I finally went to Kuma’s Corner. Better late than never, I suppose. It was pretty much what I expected it to be: tasty, hearty food, all named after fantastic bands, excellent people watching, and a great beer selection. I’m pretty sure I ate my body weight in burger after finishing their “Lair of the Minotaur” burger, a behemoth creation loaded with caramelized onions, pancetta, brie, and bourbon soaked pears. That’s right, I said it, bourbon soaked pears. And while the rest of the food was fantastic, as I had been promised, the thing that I could not stop marveling over was those pears.
Which made me wonder why are fruits not paired with meats more often? Don’t get me wrong, I’m a total carnivore. I enjoy meat piled on top of meat (see Kuma’s “Led Zepplin” burger featuring a burger garnished with bacon and pulled pork) but sometimes that little bit of freshness that fruit brings in is very much welcome.
I think the first time I experienced the uniqueness of the fruit and meat pairing was at the now shuttered Emilio’s tapas in Lincoln Park. I love poached pears and eat them as dessert whenever the opportunity presents itself. At Emilio’s however, they had the pears nestled alongside thin slices of duck, which I soon found out equates to happiness on a plate.

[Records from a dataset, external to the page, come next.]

(* ===== verification/ZfsNamesCorrect.v ===== *)
(** * Correctness of name validation and of the snapshot manager

    The validators accept exactly a grammar; whatever reaches the zfs
    binary from a caller's string is a validated name, so it can be taken
    neither for an option nor for a path outside the pool; listings are
    read back as printed. *)

From S2P Require Import Prelude GoStrings ZfsNames.
Import Names Snapshots.

(** ** The grammar of names *)

Definition allowed (s : gostr) : Prop := Forall (fun c => isAllowedComponent c = true) s.

Definition valid_component (p : gostr) : Prop :=
  allowed p /\ exists c r, p = c :: r /\ c <> "-"%char.

Definition valid_pool (p : gostr) : Prop :=
  allowed p /\ (length p <= 255)%nat /\ p ∉ reservedPoolNames /\
  exists c r, p = c :: r /\ isAlpha c = true.

Definition valid_dataset (s : gostr) : Prop :=
  (length s <= 255)%nat /\
  exists pool rest, s = join_with "/"%char (pool :: rest) /\
    valid_pool pool /\ Forall valid_component rest.

Definition valid_snapshot (s : gostr) : Prop :=
  exists ds short, s = ds ++ #"@" ++ short /\ valid_dataset ds /\ valid_component short.

Lemma allowed_no c s : isAllowedComponent c = false -> allowed s -> c ∉ s.
Proof. intros Hc Hs Hin. unfold allowed in Hs. rewrite Forall_forall in Hs. specialize (Hs c Hin). congruence. Qed.

Lemma forallb_allowed s : forallb isAllowedComponent s = true <-> allowed s.
Proof. unfold allowed. rewrite forallb_forall, Forall_forall. by setoid_rewrite list_elem_of_In. Qed.

Lemma existsb_str s l : existsb (str_eqb s) l = true <-> s ∈ l.
Proof.
  rewrite existsb_exists. setoid_rewrite str_eqb_eq. setoid_rewrite <- list_elem_of_In. naive_solver.
Qed.

Lemma has_dash_prefix c r : has_prefix (c :: r) #"-" = ch_eqb "-"%char c.
Proof. unfold has_prefix; simpl. by destruct (ch_eqb "-"%char c). Qed.

Lemma ValidatePoolName_iff s : ValidatePoolName s = Ok tt <-> valid_pool s.
Proof.
  unfold valid_pool, ValidatePoolName. destruct s as [|c r].
  { split; [done|]. intros (_ & _ & _ & c & r & ? & _). done. }
  destruct (Nat.leb_spec (length (c :: r)) maxNameLen) as [Hl|Hl]; unfold maxNameLen in Hl.
  2: { split; [done|]. intros (_ & ? & _). lia. }
  destruct (existsb (str_eqb (c :: r)) reservedPoolNames) eqn:Er; cbn [negb].
  { apply existsb_str in Er. split; [done|]. intros (_ & _ & ? & _). done. }
  assert (c :: r ∉ reservedPoolNames) as Hr by (rewrite <- existsb_str; congruence).
  destruct (isAlpha c) eqn:Ea.
  2: { split; [done|]. intros (_ & _ & _ & c' & r' & ? & ?). congruence. }
  destruct (forallb isAllowedComponent (c :: r)) eqn:Ef.
  - apply forallb_allowed in Ef. split; [|done]. intros _. split_and!; [done|lia|done|eauto].
  - split; [done|]. intros (Ha & _). apply forallb_allowed in Ha. congruence.
Qed.

Lemma validateComponent_iff p : validateComponent p = Ok tt <-> valid_component p.
Proof.
  unfold validateComponent, valid_component. destruct p as [|c r].
  { split; [done|]. intros (_ & c & r & ? & _). done. }
  rewrite has_dash_prefix. cbn [str_eqb negb].
  replace (str_eqb (c :: r) []) with false by done. simpl negb.
  destruct (ch_eqb "-"%char c) eqn:Ed; simpl negb.
  { apply ch_eqb_eq in Ed as <-. split; [done|]. intros (_ & c' & r' & ? & ?). congruence. }
  apply ch_eqb_neq in Ed.
  destruct (forallb isAllowedComponent (c :: r)) eqn:Ef.
  - apply forallb_allowed in Ef. naive_solver.
  - split; [done|]. intros [Ha _]. apply forallb_allowed in Ha. congruence.
Qed.

Lemma validateComponents_iff ps : validateComponents ps = Ok tt <-> Forall valid_component ps.
Proof.
  induction ps as [|p ps IH]; simpl; [split; [constructor|done]|].
  rewrite Forall_cons, <- IH, <- validateComponent_iff.
  destruct (validateComponent p) as [[]|]; naive_solver.
Qed.

Lemma valid_component_no_sep c p :
  isAllowedComponent c = false -> valid_component p -> c ∉ p.
Proof. intros Hc [Ha _]. by apply allowed_no. Qed.

Lemma valid_dataset_no_at ds : valid_dataset ds -> "@"%char ∉ ds.
Proof.
  intros (_ & pool & rest & -> & (Hp & _) & Hrest).
  assert (Hall : Forall (fun w => "@"%char ∉ w) (pool :: rest)).
  { constructor; [by apply allowed_no|].
    eapply Forall_impl; [done|]. intros x Hx. by apply valid_component_no_sep. }
  clear Hp Hrest. induction Hall as [|w ws Hw Hws IH]; [set_solver|].
  destruct ws; simpl in *; [done|]. set_solver.
Qed.

Lemma ValidateDatasetName_iff s : ValidateDatasetName s = Ok tt <-> valid_dataset s.
Proof.
  unfold ValidateDatasetName.
  destruct (str_eqb s []) eqn:E0; simpl negb.
  { apply str_eqb_eq in E0 as ->. split; [done|].
    intros (_ & [|c pool] & rest & E & (_ & _ & _ & c' & r' & Ec & _) & _); [done|].
    destruct rest; done. }
  destruct (Nat.leb_spec (length s) maxNameLen) as [Hl|Hl]; unfold maxNameLen in Hl.
  2: { split; [done|]. intros [Hl' _]. lia. }
  destruct (contains_byte "@"%char s) eqn:Ea; simpl negb.
  { apply contains_byte_iff in Ea. split; [done|]. intros H%valid_dataset_no_at. done. }
  destruct (split_on_cons "/"%char s) as (pool & rest & Es). rewrite Es.
  assert (Hs : s = join_with "/"%char (pool :: rest)) by (by rewrite <- Es, join_split).
  assert (Hinv : valid_dataset s -> valid_pool pool /\ Forall valid_component rest).
  { intros (_ & pool' & rest' & E & Hp & Hr).
    assert (split_on "/"%char s = pool' :: rest') as Es'.
    { rewrite E. apply split_join; [done|]. constructor; [by apply allowed_no; [|destruct Hp]|].
      eapply Forall_impl; [done|]. intros x Hx. by apply valid_component_no_sep. }
    rewrite Es in Es'. by simplify_eq. }
  destruct (str_eqb pool []) eqn:Ep; simpl negb.
  { apply str_eqb_eq in Ep as ->. split; [done|]. intros H.
    destruct (Hinv H) as [(_ & _ & _ & c & r & ? & _) _]. done. }
  destruct (ValidatePoolName pool) as [[]|e] eqn:Ev.
  - apply ValidatePoolName_iff in Ev. rewrite validateComponents_iff. split.
    + intros Hr. split; [lia|]. eauto 6.
    + intros H. by apply Hinv.
  - split; [done|]. intros H. destruct (Hinv H) as [Hp _].
    apply ValidatePoolName_iff in Hp. congruence.
Qed.

Lemma snapshot_grammar s :
  ValidateSnapshotName s = Ok tt <-> valid_snapshot s.
Proof.
  unfold ValidateSnapshotName, valid_snapshot. split.
  - destruct (cut_at "@"%char s) as [[[|c ds] short]|] eqn:Ec; [done| |done].
    apply cut_at_Some in Ec as [-> Hno].
    destruct (Nat.eqb _ 1); [|done]. destruct (ValidateDatasetName (c :: ds)) as [[]|] eqn:Ed; [|done].
    intros H. exists (c :: ds), short. split_and!; [done|by apply ValidateDatasetName_iff|].
    apply validateComponent_iff. unfold validateComponent.
    destruct (str_eqb short []), (has_prefix short _), (forallb isAllowedComponent short); done.
  - intros (ds & short & -> & Hd & Hsh).
    pose proof (valid_dataset_no_at ds Hd) as Hno.
    assert (Hsno : "@"%char ∉ short) by (by apply valid_component_no_sep).
    assert (cut_at "@"%char (ds ++ #"@" ++ short) = Some (ds, short)) as ->
      by (by apply cut_at_Some).
    destruct ds as [|c ds].
    { apply ValidateDatasetName_iff in Hd. done. }
    assert (count_byte "@"%char ((c :: ds) ++ #"@" ++ short) = 1%nat) as ->.
    { rewrite !count_byte_app. apply count_byte_0 in Hno as ->. by apply count_byte_0 in Hsno as ->. }
    simpl Nat.eqb.
    apply ValidateDatasetName_iff in Hd as ->.
    apply validateComponent_iff in Hsh. unfold validateComponent in Hsh.
    destruct (str_eqb short []), (has_prefix short _), (forallb isAllowedComponent short); done.
Qed.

That first experience created a monster. I had already been hooked on Spanish foods, but now I was actively seeking out restaurants that used fruit in unusual ways. My personal favorite of any Spanish restaurant has got to be their dates which seems to be unique to each location (after eating at La Taberna Tapas which stuffs their dates with sausage, wraps them in bacon, then serves them in a sherry reduction I went to Virginia to visit my uncle who took me to Mas Tapas which roasts their dates inside apple smoked bacon). My current obsession , Tavernita, unfortunately does not offer dates, but instead features scallops with sliced grapes (sounds odd but is incredible) and pork belly bocadillos with a fruit jam (I actually had a dream about these the night after I first tried them—yes, they are that good).

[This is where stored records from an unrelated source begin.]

Lemma create_does req : does (CCreate req) (CreateVolume cfg req).
Proof.
  unfold CreateVolume. destruct (str_eqb (cvName req) []); [apply does_ret|]. destruct (classify _ _) as [kind|e]; [|apply does_ret]. cbv zeta.
  destruct (str_eqb (firstNonEmpty [lookup_str (cvParameters req) #"pool"; DefaultPool cfg]) []); [apply does_ret|].
  set (pool := firstNonEmpty [lookup_str (cvParameters req) #"pool"; DefaultPool cfg]).
  set (parent := firstNonEmpty _). set (full := EncodeVolumeID parent (cvName req)).
  set (capacity := if _ || _ then _ else _). destruct (bool_decide (kind = kindNFS)).
  - unfold createNFSVolume. destruct (str_eqb (datasetSubpath pool full) []) eqn:Ed; [apply does_ret|]. apply str_eqb_neq, datasetSubpath_full in Ed.
    assert (Hj : forall spec, psPool spec = pool -> psDatasetName spec = datasetSubpath pool full -> psName spec = cvName req -> own cfg (CCreate req) (JShare spec)).
    { intros spec Hp Hds Hn. cbn [own]. by rewrite Hp, Hds, Hn, <- Ed. }
    apply does_read. intros [[s|]|e]; [apply does_ret| |destruct (IsNotFound e); [|apply does_ret]]; apply does_job; try (by apply Hj); after_job.
  - assert (Hj : forall spec, cdParent spec = parent -> cdName spec = cvName req -> own cfg (CCreate req) (JCreate spec)).
    { intros spec. apply EncodeVolumeID_name. }
    apply does_read. intros [[d|]|e]; [repeat (destruct (negb _); [apply does_ret|]); apply does_ret| |destruct (IsNotFound e); [|apply does_ret]];
      apply does_job; try (by apply Hj); after_job.
Qed.

Lemma parse_full id v : ParseVolumeID id = Ok v -> vFull v = id.
Proof. unfold ParseVolumeID. intros. repeat case_match; by simplify_eq. Qed.

Lemma destroy_does id v : ParseVolumeID id = Ok v -> does (CDelete id) (destroy_volume v).
Proof. intros Hv. apply does_job; [by split; [apply parse_full|]|after_job..]. Qed.

Lemma delete_does id : does (CDelete id) (DeleteVolume id).
Proof.
  unfold DeleteVolume. destruct (ParseVolumeID id) as [v|] eqn:Ev; [|apply does_ret]. cbv zeta.
  destruct (str_eqb _ []) eqn:Ed; cbn [negb]; [by apply destroy_does|]. apply str_eqb_neq, datasetSubpath_full in Ed.
  apply does_read. intros [[s|]|e]; [|by apply destroy_does..]. apply does_job; [|after_job..]. cbn [own]. by rewrite <- Ed, (parse_full _ _ Ev).
Qed.

Lemma expand_does id range cap : does (CExpand id range cap) (ControllerExpandVolume id range cap).
Proof.
  unfold ControllerExpandVolume. destruct (ParseVolumeID id) as [v|] eqn:Ev; [|apply does_ret]. cbv zeta.
  apply does_read. intros [[d|]|e]; [|apply does_ret|destruct (IsNotFound e); apply does_ret].
  assert (Hj : forall props, own cfg (CExpand id range cap) (JProps (vFull v) props)) by (intros props; by apply parse_full).
  destruct (str_eqb (dType d) #"filesystem"); [apply does_job; [apply Hj|after_job..]|].
  destruct (str_eqb (dType d) #"volume"); [apply does_job; [apply Hj|after_job..]|apply does_ret].
Qed.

While the Spanish focused restaurants always seem to be able to sneak some fruit in to their dinner menu they thankfully aren’t the only ones. Mexico seems to follow closely in their footsteps, using bright tropical flavors in their cooking. Rick Bayless, the king of Mexican cuisine in Chicago, offers up some of my favorite examples of fruit and meat pairings. I was lucky enough to treat myself to Topolobampo as a birthday present to myself. My favorite part of the meal was, without doubt, the ceviche, Coctel de Atun Tropical, featuring yellowfin tuna with a mango-grapefruit salsa. It was light, refreshing, sweet and salty and tangy and wonderful. If the rest of the meal was horrible I would still go back just for that. Not to be overlooked, Frontera has some spectacular fruit offerings of its own. The most in-your-face of the group is definitely the duck with apricot mole garnished with a red chile fruit salsa (strawberries and limes with assorted other ingredients). And as if that wasn’t enough of a push for pairing duck with fruit…
One of my absolute favorite dishes ever is the duck gyro at Taxim, featuring a pomegranate reduction that I would probably pour over everything if I had that option. Gym shoes would suddenly become edible if doused in this sauce. Soylent Green would suddenly seem like a viable option. Or a little less extreme, I may actually be convinced to eat Brussels sprouts if they were soaked in pomegranate. Not that I mind the Greek obsession with using lemons, but the pomegranate provides a nice change from the typical lemon dominated menu (lamb chops with grilled lemon, roasted chicken with ouzo-preserved lemons, etc, from Taxim, but take a look at some of the menus for Greektown restaurants—I’m talking to you, Parthenon and Pegasus restaurants—and you’ll notice lemon is king, especially when it comes to seafood).
Of course I cannot talk about anything food related without somehow tying in Girl and the Goat, basically the happiest place on the planet for me. Izard, always the savory fan who shies away from sweetness, creates some of the most unique fruit pairings. Nodding to the Greeks, the grilled baby octopus has a pistachio-lemon vinaigrette. Diver scallops are garnished with green papaya. Escargot ravioli sits in a tamarind sauce. Salmon is paired with grilled blueberries. Frog legs feature strawberries. Quail is served with blackberries. The list goes on.
I guess what I’m getting at is why is fruit not more commonly paired with meats? The restaurants I’ve listed seem to be the exceptions, rather than the rules. These restaurants range from catering to students to upscale clientele, proving that at any price point creating a fresh, innovative, beautifully balanced and completely unexpected meal is entirely possible. I wish more restaurants realized that people are adventurous eaters, they just need guidance and trust and encouragement. And I wish my fellow eaters would start demanding the obscure, the underappreciated, and the underused techniques and ingredients. If nothing else, it’s summer finally and Chicago is getting to that point where it’s like living on the surface of the sun. Step back from the grill and cool off with some fruit!